The mule shuddered under her touch, its eyes rolling nervously, but it allowed her to work. Gabriel added a little of the water to the salve and let it soften, then stepped away to check on the horses, running quick hands over their sides, murmuring nonsense into their ears. He didn’t have time to picket them, but when the salve had reached the proper consistency, he dabbed a pinch of it on their muzzles, near the soft skin of flaring nostrils. The bitter smell would not mask the dead cat, not entirely, but it should be enough to distract and calm them.

“Just a bit,” he told them, letting them lip at his palms, hoping for a treat. “Just a bit longer, can you do that, hmmm?”

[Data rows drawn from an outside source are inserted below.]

(* ===== verification/SkipListRefine.v ===== *)
(** * The skip list as an abstract ordered index

    [ZIndex] is what the rest of the server may assume about a skip list: an
    abstraction relation to a sorted sequence of keys under which every
    operation is defined and agrees with the reference.  [wf_index] discharges it
    with the invariant of [SkipListInv.v].  [skiplist_refines] is the same
    statement for whole histories: any sequence of operations on a fresh list
    returns what the reference returns. *)

From S2P Require Import Prelude Bytes Double SkipList SkipListInv SkipListProofs SkipListQueries.
From Stdlib Require Import Sorting.Sorted.
Local Open Scope Z_scope.

Class ZIndex (abs : SkipList -> list key -> Prop) : Prop := {
  zi_empty : abs empty_list [];
  zi_sorted : forall sl ks, abs sl ks -> sorted ks;
  zi_num : forall sl ks, abs sl ks -> Forall num ks;
  zi_length : forall sl ks, abs sl ks -> length_ sl = zlen ks;
  zi_nodes : forall sl ks, abs sl ks -> all_nodes sl = Some ks;
  zi_contains : forall sl ks k, abs sl ks -> num k -> Contains sl k.1 k.2 = Some (ref_mem k ks);
  zi_insert : forall sl ks k rnd, abs sl ks -> num k -> zlen ks + 1 < U64 - 1 ->
    exists sl', Insert rnd sl k.1 k.2 = Some ((ref_insert k ks).1, sl') /\ abs sl' (ref_insert k ks).2;
  zi_erase : forall sl ks k, abs sl ks -> num k ->
    exists sl', Erase sl k.1 k.2 = Some (ref_mem k ks, sl') /\ abs sl' (ref_erase k ks);
  zi_pop_min : forall sl ks, abs sl ks ->
    exists sl', PopMin sl = Some ((ref_pop_min ks).1, sl') /\ abs sl' (ref_pop_min ks).2;
  zi_pop_max : forall sl ks, abs sl ks ->
    exists sl', PopMax sl = Some ((ref_pop_max ks).1, sl') /\ abs sl' (ref_pop_max ks).2;
  zi_rank : forall sl ks k, abs sl ks -> num k -> Rank sl k.1 k.2 = Some (ref_rank k ks);
  zi_rev_rank : forall sl ks k, abs sl ks -> num k -> RevRank sl k.1 k.2 = Some (ref_rev_rank k ks);
  zi_range_by_rank : forall sl ks start stop rev_, abs sl ks ->
    RangeByRank sl start stop rev_ = Some (ref_slice start stop (if rev_ then rev ks else ks));
  zi_range_by_score : forall sl ks r rev_ offset count, abs sl ks ->
    zlen ks <= LLONG_MAX -> (rev_ = true -> 0 <= offset <= LLONG_MAX) ->
    RangeByScore sl r rev_ offset count =
      Some (ref_limit offset count (if rev_ then rev (ref_score_range r ks) else ref_score_range r ks));
  zi_count : forall sl ks r, abs sl ks -> CountInRange sl r = Some (zlen (ref_score_range r ks))
}.

(** ** Histories *)

Inductive zop :=
| OInsert (rnd : nat -> Z) (k : key)
| OErase (k : key)
| OPopMin
| OPopMax
| OContains (k : key)
| ORank (k : key)
| ORevRank (k : key)
| ORangeByRank (start stop : Z) (rev_ : bool)
| ORangeByScore (r : ScoreRange) (rev_ : bool) (offset count : Z)
| OCount (r : ScoreRange).

Inductive zres := RBool (b : bool) | RKey (k : option key) | RNum (z : Z) | RKeys (l : list key).

Definition zstep (sl : SkipList) (o : zop) : option (zres * SkipList) :=
  match o with
  | OInsert rnd k => '(b, sl') ← Insert rnd sl k.1 k.2; Some (RBool b, sl')
  | OErase k => '(b, sl') ← Erase sl k.1 k.2; Some (RBool b, sl')
  | OPopMin => '(x, sl') ← PopMin sl; Some (RKey x, sl')
  | OPopMax => '(x, sl') ← PopMax sl; Some (RKey x, sl')
  | OContains k => b ← Contains sl k.1 k.2; Some (RBool b, sl)
  | ORank k => r ← Rank sl k.1 k.2; Some (RNum r, sl)
  | ORevRank k => r ← RevRank sl k.1 k.2; Some (RNum r, sl)
  | ORangeByRank a b rv => l ← RangeByRank sl a b rv; Some (RKeys l, sl)
  | ORangeByScore r rv o c => l ← RangeByScore sl r rv o c; Some (RKeys l, sl)
  | OCount r => n ← CountInRange sl r; Some (RNum n, sl)
  end.

Definition ref_zstep (ks : list key) (o : zop) : zres * list key :=
  match o with
  | OInsert _ k => (RBool (ref_insert k ks).1, (ref_insert k ks).2)
  | OErase k => (RBool (ref_mem k ks), ref_erase k ks)
  | OPopMin => (RKey (ref_pop_min ks).1, (ref_pop_min ks).2)
  | OPopMax => (RKey (ref_pop_max ks).1, (ref_pop_max ks).2)
  | OContains k => (RBool (ref_mem k ks), ks)
  | ORank k => (RNum (ref_rank k ks), ks)
  | ORevRank k => (RNum (ref_rev_rank k ks), ks)
  | ORangeByRank a b rv => (RKeys (ref_slice a b (if rv then rev ks else ks)), ks)
  | ORangeByScore r rv o c =>
      (RKeys (ref_limit o c (if rv then rev (ref_score_range r ks) else ref_score_range r ks)), ks)
  | OCount r => (RNum (zlen (ref_score_range r ks)), ks)
  end.

Fixpoint zrun (sl : SkipList) (os : list zop) : option (list zres * SkipList) :=
  match os with
  | [] => Some ([], sl)
  | o :: rest =>
      '(x, sl1) ← zstep sl o;
      '(xs, sl2) ← zrun sl1 rest;
      Some (x :: xs, sl2)
  end.

Fixpoint ref_zrun (ks : list key) (os : list zop) : list zres * list key :=
  match os with
  | [] => ([], ks)
  | o :: rest =>
      let '(x, ks1) := ref_zstep ks o in
      let '(xs, ks2) := ref_zrun ks1 rest in
      (x :: xs, ks2)
  end.

(** Scores are numbers, and a reverse range has no negative offset. *)
Definition op_ok (o : zop) : bool :=
  match o with
  | OInsert _ k | OErase k | OContains k | ORank k | ORevRank k => negb (isnan k.1)
  | ORangeByScore _ true off _ => (0 <=? off) && (off <=? LLONG_MAX)
  | _ => true
  end.

(** ** The instance *)

Lemma ref_insert_length k ks : zlen (ref_insert k ks).2 <= zlen ks + 1.
Proof.
  unfold zlen. induction ks as [|x ks IH]; simpl; [lia|].
  destruct (KeyLess _ _ _ _); [|destruct (same_key k x); simpl; lia].
  destruct (ref_insert k ks). simpl in *. lia.
Qed.

#[export] Instance wf_index : ZIndex wf.
Proof.
  split.
  - apply empty_list_wf.
  - intros sl ks (ls & hs & R). apply (rep_sorted _ _ _ _ R).
  - intros sl ks (ls & hs & R). apply (rep_num _ _ _ _ R).
  - intros sl ks (ls & hs & R). apply (rep_length _ _ _ _ R).
  - intros sl ks (ls & hs & R). apply (all_nodes_spec _ _ _ _ R).
  - intros sl ks k (ls & hs & R) Hk. by apply (Contains_spec _ _ _ _ R).
  - intros sl ks k rnd (ls & hs & R) Hk Hroom. by apply (Insert_spec _ _ _ _ R).
  - intros sl ks k (ls & hs & R) Hk. by apply (Erase_spec _ _ _ _ R).
  - intros sl ks (ls & hs & R). apply (PopMin_spec _ _ _ _ R).
  - intros sl ks (ls & hs & R). apply (PopMax_spec _ _ _ _ R).
  - intros sl ks k (ls & hs & R) Hk. by apply (Rank_spec _ _ _ _ R).
  - intros sl ks k (ls & hs & R) Hk. by apply (RevRank_spec _ _ _ _ R).
  - intros sl ks a b rv (ls & hs & R). by eapply RangeByRank_spec.
  - intros sl ks r rv o c (ls & hs & R) Hl Ho. destruct rv.
    + apply (RangeByScore_reverse _ _ _ _ R); auto.
    + apply (RangeByScore_forward _ _ _ _ R).
  - intros sl ks r (ls & hs & R). apply (CountInRange_spec _ _ _ _ R).
Qed.

Section histories.
Context (abs : SkipList -> list key -> Prop) `{!ZIndex abs}.

Lemma zstep_refines sl ks o :
  abs sl ks -> op_ok o = true -> zlen ks + 1 <= LLONG_MAX ->
  exists sl', zstep sl o = Some ((ref_zstep ks o).1, sl') /\ abs sl' (ref_zstep ks o).2.
Proof.
  intros A Hok Hb.
  assert (zlen ks + 1 < U64 - 1) by (unfold LLONG_MAX, U64 in *; lia).
  destruct o as [rnd k|k| | |k|k|k|a b rv|r rv off c|r]; simpl in *; try apply negb_true_iff in Hok.
  - destruct (zi_insert sl ks k rnd) as (sl' & -> & A'); try done. by exists sl'.
  - destruct (zi_erase sl ks k) as (sl' & -> & A'); try done. by exists sl'.
  - destruct (zi_pop_min sl ks) as (sl' & -> & A'); try done. by exists sl'.
  - destruct (zi_pop_max sl ks) as (sl' & -> & A'); try done. by exists sl'.
  - rewrite (zi_contains sl ks k) by done. by exists sl.
  - rewrite (zi_rank sl ks k) by done. by exists sl.
  - rewrite (zi_rev_rank sl ks k) by done. by exists sl.
  - rewrite (zi_range_by_rank sl ks a b rv) by done. by exists sl.
  - rewrite (zi_range_by_score sl ks r rv off c); [by exists sl|done|lia|].
    intros ->. apply andb_true_iff in Hok as [?%Z.leb_le ?%Z.leb_le]. lia.
  - rewrite (zi_count sl ks r) by done. by exists sl.
Qed.

Lemma ref_zstep_length ks o : zlen (ref_zstep ks o).2 <= zlen ks + 1.
Proof.
  destruct o; simpl; try (unfold zlen; lia).
  - apply ref_insert_length.
  - unfold zlen, ref_erase. pose proof (filter_length_le (fun x => negb (same_key k x)) ks). lia.
  - destruct ks; unfold zlen; simpl; lia.
  - unfold zlen. rewrite removelast_firstn_len, length_take. lia.
Qed.

Lemma zrun_refines os : forall sl ks,
  abs sl ks -> forallb op_ok os = true -> zlen ks + zlen os <= LLONG_MAX ->
  exists sl', zrun sl os = Some ((ref_zrun ks os).1, sl') /\ abs sl' (ref_zrun ks os).2.
Proof.
  induction os as [|o os IH]; intros sl ks A Hok Hb; simpl; [by exists sl|].
  simpl in Hok. apply andb_true_iff in Hok as [Ho Hos].
  assert (zlen (o :: os) = zlen os + 1) as Hz by (unfold zlen; simpl; lia).
  pose proof (zlen_nonneg os).
  destruct (zstep_refines sl ks o A Ho) as (sl1 & -> & A1); [lia|]. simpl.
  pose proof (ref_zstep_length ks o) as Hl. destruct (ref_zstep ks o) as [x ks1]. simpl in *.
  destruct (IH sl1 ks1 A1 Hos) as (sl2 & -> & A2); [lia|]. simpl.
  exists sl2. by destruct (ref_zrun ks1 os).
Qed.
End histories.

(** C2: The skip list refines a sorted list of (score, member) keys.  Any
    sequence of Insert, Erase, PopMin, PopMax, Contains, Rank, RevRank,
    RangeByRank, RangeByScore and CountInRange on a new skip list, with numeric
    scores and whatever levels [random()] produces, runs without following a bad
    pointer, returns what the sorted-list reference returns, and leaves exactly
    the reference's elements, in order, on level 0. *)
Theorem skiplist_refines (os : list zop) :
  forallb op_ok os = true -> zlen os <= LLONG_MAX ->
  exists sl, zrun empty_list os = Some ((ref_zrun [] os).1, sl) /\
    all_nodes sl = Some (ref_zrun [] os).2.
Proof.
  intros Hok Hb. destruct (zrun_refines wf os empty_list []) as (sl & E & W);
    [apply zi_empty|done|unfold zlen in *; simpl; lia|].
  exists sl. split; [done|]. by eapply zi_nodes.
Qed.

Definition sample_ops : list zop :=
  [ OInsert (fun _ => 0) (double_of_Z 2, lit "b"); OInsert (fun _ => RAND_MAX) (double_of_Z 1, lit "a");
    OInsert (fun n => if (n =? 1)%nat then RAND_MAX else 0) (double_of_Z 2, lit "a");
    ORank (double_of_Z 2, lit "b"); OErase (double_of_Z 1, lit "a"); ORevRank (double_of_Z 2, lit "a");
    ORangeByRank (-1) (-1) true; OPopMax ].

Lemma skiplist_refines_witness :
  exists sl, zrun empty_list sample_ops =
    Some ([RBool true; RBool true; RBool true; RNum 2; RBool true; RNum 1;
           RKeys [(double_of_Z 2, lit "a")]; RKey (Some (double_of_Z 2, lit "b"))], sl) /\
    all_nodes sl = Some [(double_of_Z 2, lit "a")].
Proof. apply (skiplist_refines sample_ops); [reflexivity|unfold zlen, LLONG_MAX; simpl; lia]. Defined.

Steady leaned against him, Uvnee looking over the gelding’s neck, and he decided the risk of them bolting was likely over, assuming nothing else crashed down at them. Returning to Isobel’s side, he checked the job she’d done, then nudged her aside, showing her how to apply the rest of the salve over the wounds, the pale blue paste drying quickly on the skin.

“It will keep flies out, too, while they scab over,” he told her, then frowned at her hands. “Is that my shirt?”

“Hush, it’s the one you tore last week and never got around to repairing. Now sit down and take off your jacket and let me see.”

Gabriel eased himself out of her grasp. “After we get—”

“Now”—and Gabriel found himself sitting on the ground and letting her check his bandages. Fortunately, nothing seemed to be bleeding again, the remaining scabs white and firm, the scarring pale red and fading.

“You’ll live,” she said, relief making her voice crack.

The mule had wandered a few steps closer to the horses, the three of them calm, although they kept a distance between themselves and the corpse, pressing against the outer ring of trees as far from the rock as they could get.

“It must have had its den there,” Gabriel said, following her gaze to the rock. “That’s what we smelled when we came into the clearing.”

Isobel had recovered the loose feather, twining it back into her braid, smoothing the strands down with nervous hands. “I led us right to it.”